Before you head off to one of the SFMTA’s ten public workshops on how to make your Muni route faster and more reliable, first you can take a peek at the proposed plans on the agency’s website.

The SFMTA’s Transit Effectiveness Project (TEP) web page now features a route-by-route summary of the proposals tailored to each of its eight priority “rapid” lines: the 28-19th Avenue, the N-Judah, the 30-Stockton, the 8x-Bayshore Express, the J-Church, the 14-Mission, the 5-Fulton, and the 22-Fillmore. Although the website doesn’t provide maps or detailed designs, it features a rough look at the street changes proposed for each line, including new transit-only lanes, extending transit bulbs and boarding islands, moving stops across intersections, removing stop signs or adding transit-priority traffic signals, increasing stop spacing, and widening narrow lanes to fit buses.

If you want to see Muni move more efficiently, it’s especially important to show up and support proposals to increase stop spacing to speed up trips (or, in other words, remove stops). At the first of these TEP workshops, which focused on the 28 and N-Judah lines, attendees generally voiced mixed feelings about removing stops, according to agency staff.

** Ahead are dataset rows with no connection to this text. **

(** * PlainsightAI-takehome QA scripts: the pipeline runner and the validator

    A shallow embedding of the two scripts of [qa_tests/] that carry
    procedural logic,

    - [run_qa_pipeline.py]   (port search, result aggregation, fallback HTML
      report, trend widgets, the [main] driver), and
    - [final_qa_validation.py] ([run_pytest_command], the five validations,
      [generate_validation_report], [main]),

    followed by the properties of the specification stated over them.

    Conventions.  A Python [str] is a [string] whose characters are code
    points below 256; a Python [int] is a [Z]; a [dict] with string keys is a
    [gmap string _] or, inside JSON values, an association list; an
    exception is a value of [exn] and code that may raise returns a
    [result].  External programs (pytest, allure, scoop, the socket layer,
    the browser) are fields of a [world] record: the scripts only observe
    what those programs answer. *)

From Stdlib Require Import ZArith List String Ascii Lia.
From stdpp Require Import base option list gmap strings pretty.

Local Open Scope Z_scope.


(* ===================================================================== *)
(** * Python primitives used by the scripts                               *)
(* ===================================================================== *)

Module Py.

(** ** Exceptions *)

(** The exception classes that the two scripts name or can meet.  Only
    synchronous exceptions below [Exception] are modelled. *)
Inductive exn_class :=
  | Exception
  | ZeroDivisionError | OverflowError
  | ValueError | JSONDecodeError
  | IndexError | AttributeError
  | OSError | FileNotFoundError | FileExistsError | PermissionError
  | IsADirectoryError | NotADirectoryError
  | CalledProcessError | TimeoutExpired.

Definition exn_class_eqb (a b : exn_class) : bool :=
  match a, b with
  | Exception, Exception | ZeroDivisionError, ZeroDivisionError
  | OverflowError, OverflowError | ValueError, ValueError
  | JSONDecodeError, JSONDecodeError | IndexError, IndexError
  | AttributeError, AttributeError | OSError, OSError
  | FileNotFoundError, FileNotFoundError | FileExistsError, FileExistsError
  | PermissionError, PermissionError | IsADirectoryError, IsADirectoryError
  | NotADirectoryError, NotADirectoryError
  | CalledProcessError, CalledProcessError | TimeoutExpired, TimeoutExpired => true
  | _, _ => false
  end.

(** The direct base class. *)
Definition base_class (c : exn_class) : option exn_class :=
  match c with
  | Exception => None
  | JSONDecodeError => Some ValueError
  | FileNotFoundError | FileExistsError | PermissionError
  | IsADirectoryError | NotADirectoryError => Some OSError
  | _ => Some Exception
  end.

(** [issubclass c d]; the hierarchy has depth two. *)
Definition issubclass (c d : exn_class) : bool :=
  exn_class_eqb c d
  || match base_class c with
     | Some b => exn_class_eqb b d
                 || match base_class b with
                    | Some b' => exn_class_eqb b' d
                    | None => false
                    end
     | None => false
     end.

(** An exception object: its class and [str(e)]. *)
Record exn := Exn { exn_cls : exn_class; exn_str : string }.

(** [except (c1, c2, ...)] *)
Definition matches (classes : list exn_class) (e : exn) : bool :=
  existsb (issubclass (exn_cls e)) classes.

Inductive result (A : Type) :=
  | Ok (a : A)
  | Raise (e : exn).
Arguments Ok {A} a.
Arguments Raise {A} e.

Definition rbind {A B} (r : result A) (k : A -> result B) : result B :=
  match r with
  | Ok a => k a
  | Raise e => Raise e
  end.

(** [try: r  except cs1: h1  except cs2: h2 ...]: the first clause whose
    classes match handles the exception; an exception raised by a handler
    is not offered to the later clauses. *)
Fixpoint try_excepts {A} (r : result A)
    (clauses : list (list exn_class * (exn -> result A))) : result A :=
  match r with
  | Ok a => Ok a
  | Raise e =>
      match clauses with
      | [] => Raise e
      | (cs, h) :: rest => if matches cs e then h e else try_excepts (Raise e) rest
      end
  end.

(** ** Strings *)

Definition newline : ascii := "010"%char.

(** [c.isspace()] on code points below 256: TAB..CR, FS..US, space, NEL
    and NBSP. *)
Definition isspace (c : ascii) : bool :=
  let n := nat_of_ascii c in
  ((9 <=? n)%nat && (n <=? 13)%nat) || ((28 <=? n)%nat && (n <=? 32)%nat)
  || (n =? 133)%nat || (n =? 160)%nat.

Definition isdigit (c : ascii) : bool :=
  let n := nat_of_ascii c in (48 <=? n)%nat && (n <=? 57)%nat.

(** [s.startswith(p)] *)
Fixpoint startswith (p s : string) : bool :=
  match p, s with
  | EmptyString, _ => true
  | String a p', String b s' => Ascii.eqb a b && startswith p' s'
  | String _ _, EmptyString => false
  end.

(** [needle in s] *)
Fixpoint contains (needle s : string) : bool :=
  startswith needle s
  || match s with
     | EmptyString => false
     | String _ s' => contains needle s'
     end.

(** [s.split(c)] for a one-character separator: every separator cuts, empty
    pieces are kept, the result is never empty. *)
Fixpoint split (c : ascii) (s : string) : list string :=
  match s with
  | EmptyString => [EmptyString]
  | String a s' =>
      if Ascii.eqb a c then EmptyString :: split c s'
      else match split c s' with
           | h :: t => String a h :: t
           | [] => [String a EmptyString]
           end
  end.

(** [s.split()]: cut at runs of whitespace, no empty pieces. *)
Fixpoint split_ws (s : string) : list string :=
  match s with
  | EmptyString => []
  | String a s' =>
      if isspace a then split_ws s'
      else match s' with
           | EmptyString => [String a EmptyString]
           | String b _ =>
               if isspace b then String a EmptyString :: split_ws s'
               else match split_ws s' with
                    | h :: t => String a h :: t
                    | [] => [String a EmptyString]
                    end
           end
  end.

Overall, the idea of setting stops farther apart is popular: A 2010 survey found that 61 percent of riders would consider walking longer distances if it would speed up their trip. And once stop spacing is optimized and riders can experience the difference, the changes seem to be appreciated. SFMTA staff said the agency has received mostly positive feedback from riders on the 28-Limited line after the agency removed several stops last fall.

Seventy percent of Muni stops are closer than Muni’s own guidelines call for, according to the SFMTA. With stops as frequent as one (or more) per block, it’s a top complaint among riders. In a 2010 Streetfilm, SFMTA TEP Project Manager Julie Kirschbaum explained that “over time, bus stops have sort of creeped in for various reasons” in “places that aren’t necessarily optimal.”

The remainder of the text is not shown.